Typically, this is referred to as “spoofing at rest” (h/t to Kyle Avery here for this terminology in his excellent blog on avoiding memory scanners). The first public attempt to solve this problem is mgeeky’s ThreadStackSpoofer, which overwrites the last return address on the stack. 

As a note, the opposite way to approach this problem is by having no thread or call stack present at all, à la DeathSleep. The downside of this technique is the potential for the repeated creation of unbacked threads, (depends on the exact implementation), which is a much greater evil in modern environments. However, future use of Hardware Stack Protection by EDR vendors may make this type of approach inevitable. 

Call Stack Inspection During Execution – User Mode

The second problem is call stack inspection during execution, which could either be implemented in user mode or kernel mode. In terms of user mode implementation, this would typically involve hooking a commonly abused function and walking the stack to see where the call originated. If we find unbacked memory, it is highly likely to be suspicious. An obvious example of this is injected shellcode stagers calling WinInet functions. MalMemDetect is a good example of an open-source project that demonstrates this detection technique. 

For these scenarios, techniques such as RET address spoofing are normally sufficient to remove any evidence of unbacked addresses from the call stack.

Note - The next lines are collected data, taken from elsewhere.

Lemma read_slot_stop t es h tag i :
  index_inv (hash_of <$> es) t -> (i < length t)%nat ->
  read_slot t es h tag i = Stop -> t !! i = Some 0.
Proof.
  intros Inv Hi Er. destruct (lookup_lt_is_Some_2 t i Hi) as [w Hw]. rewrite Hw. f_equal.
  unfold read_slot in Er. rewrite Hw in Er. destruct w; [done| |]; by destruct (_ && _) in Er.
Qed.

(** A probe yields exactly the positions whose cached hash is [h], each once. *)
Lemma candidates_spec t es h :
  index_inv (hash_of <$> es) t -> Z.of_nat (length es) <= MAX_ENTRIES ->
  NoDup (candidates t es h) /\
  forall p, p ∈ candidates t es h <-> exists e, es !! p = Some e /\ hash_of e = h.
Proof.
  intros Inv Hmax. pose proof (inv_cap _ _ Inv) as Hc. pose proof (is_cap_ge _ Hc) as H8.
  destruct (place_spec h _ Hc) as [Hs _].
  unfold candidates. rewrite (proj2 (Nat.eqb_neq _ _)) by lia.
  destruct (place h (length t)) as [s tag] eqn:Hp. simpl in Hs.
  assert (Hcand : forall i p, read_slot t es h tag i = Cand p <->
    exists e, es !! p = Some e /\ hash_of e = h /\ t !! i = Some (word tag p)).
  { intros i p. pose proof (read_slot_cand t es h i p Inv Hmax) as Hr. by rewrite Hp in Hr. }
  rewrite cand_collect_scan by done. simpl. rewrite <- (run_0 (length t) s) by done. split.
  - apply NoDup_cand_scan; [done|]. intros d d' p Hd Hd' (e & He & Hh & E1)%Hcand (_ & _ & _ & E2)%Hcand.
    apply (run_inj (length t) s); [lia..|]. eapply (inv_unique _ _ Inv); [done..|].
    apply slot_fields; [|apply lookup_lt_Some in He; lia].
    pose proof (place_spec h _ Hc) as Hpl. rewrite Hp in Hpl. simpl in Hpl. lia.
  - intros p. rewrite elem_of_cand_scan by done. split.
    + intros (d & _ & (e & He & Hh & _)%Hcand & _). eauto.
    + intros (e & He & Hh).
      destruct (inv_reach _ _ Inv p h) as (d & Hd & E1 & Hb); [rewrite list_lookup_fmap, He; by subst|].
      rewrite Hp in E1, Hb. simpl in E1, Hb. exists d. split; [lia|]. split; [apply Hcand; eauto|].
      intros d' Hd' Hstop. apply read_slot_stop in Hstop; [|done|by apply run_lt; lia].
      destruct (Hb d') as (w & Hw & Hnz); [lia|]. congruence.
Qed.
(** [next_candidate]: step 0 reads the first candidate alone, step 1 copies the rest once. *)
Definition next_candidate (i : nat) (rest : option (list nat)) (fresh : list nat)
  : option nat * option (list nat) :=
  match i with
  | O => (head fresh, rest)
  | S i =>
      let r := match rest with Some r => r | None => drop 1 fresh end in
      (r !! i, Some r)
  end.

Section probe.
  Context {V W X : Type}.
  Abbreviation Table := (TableData (MapEntry V)).

(** A VM state: the world and the heap map under [mh]. *)
Record PState := mkP { world : W; the_map : Table }.

(** A raised fault, or the capacity panic of a write. *)
Inductive pfault := Raised (e : X) | CapacityPanic.

  Context (any_eq_hook : bool).
  Context (same_word : V -> V -> bool).
  Context (values_equal_guarded : W -> Table -> V -> V -> result (bool * W * list (@map_op V)) X).
  Context (snapshot_key : V -> V).

(** [eq_may_reenter]: the program has an [eq] hook. *)
Definition eq_may_reenter : bool := any_eq_hook.

(** [elem_equal]: identity first, then the worker. *)
Definition elem_equal (st : PState) (l r : V) : result (bool * PState) pfault :=
  if same_word l r then Ok (true, st)
  else match values_equal_guarded (world st) (the_map st) l r with
       | Err e => Err (Raised e)
       | Ok (b, w, os) =>
           match apply_ops (the_map st) os with
           | Some m => Ok (b, mkP w m)
           | None => Err CapacityPanic
           end
       end.

(** The two loops of [map_probe]: [None, 0] is a restart. *)
Fixpoint probe_loop (fuel : nat) (st : PState) (hk : Z) (key : V) (rest : option (list nat)) (i : nat)
  : option (result (option nat * PState) pfault) :=
  match fuel with
  | O => None
  | S fuel =>
      let m := the_map st in
      let '(c, rest) := next_candidate i rest (candidates (index m) (entries m) hk) in
      match c with
      | None => Some (Ok (None, st))
      | Some p =>
          match entries m !! p with
          | None => Some (Ok (None, st))
          | Some (_, stored, _) =>
              match elem_equal st stored key with
              | Err e => Some (Err e)
              | Ok (eq, st') =>
                  let live := negb eq_may_reenter || (version (the_map st') =? version m)%Z in
                  if negb live then probe_loop fuel st' hk key None 0
                  else if eq then Some (Ok (Some p, st'))
                  else probe_loop fuel st' hk key rest (S i)
              end
          end
      end
  end.
Lemma compatible_fuel_enough n e a :
  ty_size e + ty_size a <= n -> compatible_fuel n e a = compatible e a.
Proof.
  unfold compatible. revert e a.
  induction n as [n IH] using lt_wf_ind. intros e a Hn.
  pose proof (ty_size_pos e). destruct n as [|n]; [lia|].
  destruct (ty_size e + ty_size a) as [|m] eqn:Em; [lia|]. simpl.
  apply compatible_body_ext. intros x y Hxy.
  rewrite (IH n), (IH m) by lia. done.
Qed.

(** The recursion equation of the source. *)
Lemma compatible_unfold e a : compatible e a = compatible_body compatible e a.
Proof.
  unfold compatible at 1. pose proof (ty_size_pos e).
  destruct (ty_size e + ty_size a) as [|n] eqn:E; [lia|]. simpl.
  apply compatible_body_ext. intros x y Hxy. apply compatible_fuel_enough. lia.
Qed.

(** ** Compatibility through heads and arguments

    Every type but [Unknown], a width and a function is a head (its constructor and its name)
    applied to its arguments. *)
Definition ty_head (t : Ty) : option (nat * string * nat) :=
  match t with
  | TInt => Some (0, "", 0) | TFloat => Some (1, "", 0) | TBool => Some (2, "", 0)
  | TStr => Some (3, "", 0) | TBytes => Some (4, "", 0) | TByteArray => Some (5, "", 0)
  | TNil => Some (6, "", 0) | TList _ => Some (7, "", 0) | TMap _ _ => Some (8, "", 0)
  | TSet _ => Some (9, "", 0) | TFunc _ _ _ _ => None | TTuple _ => Some (10, "", 0)
  | TStruct n _ => Some (11, n, 0) | TEnum n _ => Some (12, n, 0) | TParam n => Some (13, n, 0)
  | TResult _ _ => Some (14, "", 0) | TOption _ => Some (15, "", 0)
  | TChannel _ => Some (16, "", 0) | TShared _ => Some (17, "", 0) | TAtomic _ => Some (18, "", 0)
  | TAtomicInt => Some (19, "", 0) | TRwShared _ => Some (20, "", 0)
  | TExecutor => Some (21, "", 0) | TSocket => Some (22, "", 0) | TListener => Some (23, "", 0)
  | TWriter => Some (24, "", 0) | TReader => Some (25, "", 0) | TPtr => Some (26, "", 0)
  | TWidth _ => None | TProtocol n _ => Some (27, n, 0) | TModule n => Some (28, n, 0)
  | TUnknown => None | TVar n => Some (29, "", n)
  end%string.

Definition kids (t : Ty) : list Ty :=
  match t with
  | TList x | TSet x | TOption x | TChannel x | TShared x | TAtomic x | TRwShared x => [x]
  | TMap a b | TResult a b => [a; b]
  | TTuple ts | TStruct _ ts | TEnum _ ts | TProtocol _ ts => ts
  | _ => []
  end.

(** The intrinsic grant: a [str] is an [Error]. *)
Definition error_str (e a : Ty) : bool :=
  match e, a with TProtocol p [], TStr => String.eqb p "Error" | _, _ => false end.

Lemma zip_all_nil {A B} (f : A -> B -> bool) : zip_all f [] [] = true.
Proof. done. Qed.
Lemma zip_all_cons {A B} (f : A -> B -> bool) x l y k :
  zip_all f (x :: l) (y :: k) = f x y && zip_all f l k.
Proof. done. Qed.

Lemma compatible_plain e a h k :
  ty_head e = Some h -> ty_head a = Some k ->
  compatible e a =
    bool_decide (h = k) && (length (kids e) =? length (kids a)) &&
    zip_all compatible (kids e) (kids a) || error_str e a.
Proof.
  intros He Ha. rewrite compatible_unfold.
  destruct e; try discriminate He; injection He as <-;
    destruct a; try discriminate Ha; injection Ha as <-;
    cbn [compatible_body kids error_str length zip_all];
    repeat match goal with |- context [match ?l with [] => _ | _ :: _ => _ end] =>
      is_var l; destruct l end;
    rewrite ?orb_false_r, ?zip_all_cons, ?zip_all_nil, ?andb_true_r; try done;
    try (rewrite bool_decide_eq_false_2 by congruence; done);
    try (rewrite bool_decide_eq_true_2 by congruence; done).
  all: repeat match goal with
    | |- context [(?x =? ?y)%string] => is_var x; destruct (String.eqb_spec x y); subst
    | |- (?x =? ?y) = _ => destruct (Nat.eqb_spec x y); subst
    end.
  all: first [rewrite bool_decide_eq_true_2 by done | rewrite bool_decide_eq_false_2 by congruence]; done.
Qed.

(** A type with its width erased is [Unknown], a function, or a head applied to arguments. *)
Inductive view : Ty -> Prop :=
| VUnknown : view TUnknown
| VFunc ps r l v : view (TFunc ps r l v)
| VPlain t h (Hh : ty_head t = Some h) : view t.

Lemma scalar_view t : view (scalar t).
Proof.
  destruct t; try (eapply VPlain; reflexivity); try apply VFunc; try apply VUnknown.
  destruct w; eapply VPlain; reflexivity.
Qed.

At a high level, this involves inserting a small assembly harness around the target function which will manually replace the last return address on the stack and redirect the target function to return to a trampoline gadget (e.g. jmp rbx). 

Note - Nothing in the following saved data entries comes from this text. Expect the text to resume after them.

(** Substitution ends on a well-formed acyclic store: one fuel is enough for every type. *)
Lemma zonk_uniform s :
  store_wf s -> acyclic s -> exists n, forall t, in_range s t -> is_Some (zonk n s t).
Proof.
  intros Hw [rank Hrank].
  assert (forall k t, in_range s t -> (forall y, mentions_var t y = true -> rank y < k) ->
    is_Some (zonk (S k) s t)) as Hk.
  { induction k as [|k IH]; intros t' Hr Hlt; rewrite zonk_S by done;
      apply map_var_total; intros y Hy; specialize (Hlt y Hy); [lia|].
    destruct (in_range_slot s t' y Hr Hy) as [[b|] Hb]; unfold binding; rewrite Hb; simpl; [|by eexists].
    apply IH; [by eapply Hw|]. intros y' Hy'. specialize (Hrank y b y' Hb Hy'). lia. }
  exists (S (S (list_max (List.map rank (seq 0 (length (slots s))))))). intros t Hr.
  apply Hk; [done|]. intros y Hy. apply Hr in Hy. apply Nat.lt_succ_r.
  apply (proj1 (list.Forall_forall _ _) (proj1 (list_max_le _ _) (le_n _))).
  apply list_elem_of_In, in_map, in_seq. lia.
Qed.

Lemma zonk_ends s t :
  store_wf s -> acyclic s -> in_range s t -> exists n z, zonk n s t = Some z.
Proof.
  intros Hw Ha Hr. destruct (zonk_uniform s Hw Ha) as [n Hn]. destruct (Hn t Hr) as [z Hz]. eauto.
Qed.

Definition all_unbound (s : TyVars) (t : Ty) : Prop :=
  forall y, mentions_var t y = true -> unbound s y.

Lemma all_unbound_range s t : all_unbound s t -> in_range s t.
Proof. intros Hu y Hy. apply Hu in Hy. by eapply lookup_lt_Some. Qed.

Lemma all_unbound_part s t x :
  is_var t = false -> all_unbound s t -> x ∈ parts t -> all_unbound s x.
Proof. intros Hv Hu Hx y Hy. apply Hu. by eapply mentions_part. Qed.

Lemma in_range_part s t x : is_var t = false -> in_range s t -> x ∈ parts t -> in_range s x.
Proof. intros Hv Hu Hx y Hy. apply Hu. by eapply mentions_part. Qed.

Additionally, there is SilentMoonWalk which uses a clever de-syncing approach (essentially a ROP gadget built on X64 stack unwinding codes). This can dynamically hide the origin of a function call and will similarly bypass these basic detection heuristics. Most importantly to an operator, both these techniques can be performed by the acting thread itself and do not require any external mechanism. 

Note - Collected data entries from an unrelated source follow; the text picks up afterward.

(** Every value of the domain matches one of the unguarded arms. *)
Definition exhaustive (arms : list (Pattern * bool)) (d : Dom) : Prop :=
  forall v, in_dom d v -> exists p, (p, false) ∈ arms /\ smatch p d v.

Lemma covers_exhaustive arms chk :
  rows_from arms chk -> covers (rows chk) [dom chk] -> exhaustive arms (dom chk).
Proof.
  intros Hrows Hcov v Hv. destruct (Hcov [v]) as (row & Hr & Hm); [by repeat constructor|].
  unfold rows_from in Hrows. rewrite list.Forall_forall in Hrows.
  destruct (Hrows row Hr) as (p & q & Hin & -> & _ & Hq). exists p. split; [done|].
  inversion Hm; subst. by apply Hq.
Qed.

Lemma exhaustive_app arms arms' d : exhaustive arms d -> exhaustive (arms ++ arms') d.
Proof.
  intros He v Hv. destruct (He v Hv) as (p & Hp & Hm). exists p. split; [|done].
  apply elem_of_app. by left.
Qed.

Lemma exh_arms_inv arms seen chk has :
  wf_dom (dom chk) -> rows_from seen chk -> (has = true -> exhaustive seen (dom chk)) ->
  exists chk' has', foldl exh_arm (Some chk, has) arms = (Some chk', has') /\ dom chk' = dom chk /\
    rows_from (seen ++ arms) chk' /\ (has' = true -> exhaustive (seen ++ arms) (dom chk)).
Proof.
  revert seen chk has. induction arms as [|[p g] arms IH]; intros seen chk has Hd Hrows Hhas; cbn [foldl].
  - exists chk, has. by rewrite app_nil_r.
  - destruct (exh_add_rows seen chk p g Hd Hrows) as (chk1 & b & E & Ed & Hr1 & Hc1).
    change (exh_arm (Some chk, has) (p, g)) with (let '(e, b) := exh_add (Some chk) p g in (e, has || b)).
    rewrite E, <- Ed. rewrite cons_middle, (assoc_L (++)).
    apply IH; rewrite ?Ed; [done|done|]. intros [?|?]%orb_true_iff.
    + by apply exhaustive_app, Hhas.
    + rewrite <- Ed. by apply covers_exhaustive, Hc1.
Qed.

(** The variants of a scrutinee are the keys of a [HashMap]. *)
Definition kind_ok (kind : MatchKind) : Prop :=
  match kind with MVariants _ vs _ => NoDup vs.*1 | _ => True end.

From an opsec perspective, it is important to note that many of the techniques referenced in this blog may produce anomalous call stacks. Whether this is an issue or not depends on the target environment and the security controls in place. The key consideration is whether the call stack generated by an action is being recorded somewhere (say in the kernel, see next section) and appended to an event/alert. If this is the case, it may look suspicious to trained eyes (i.e. threat hunters/IR). 

To demonstrate this, we can take SilentMoonWalk’s desync stack spoofing technique as an example (this is a slightly easier use case as other techniques can be implementation specific).  As stated previously, this technique needs to find functions which implement specific stack winding operations (a full overview of X64 stack unwinding is beyond the scope of this blog but see this excellent CodeMachine article for further reading).  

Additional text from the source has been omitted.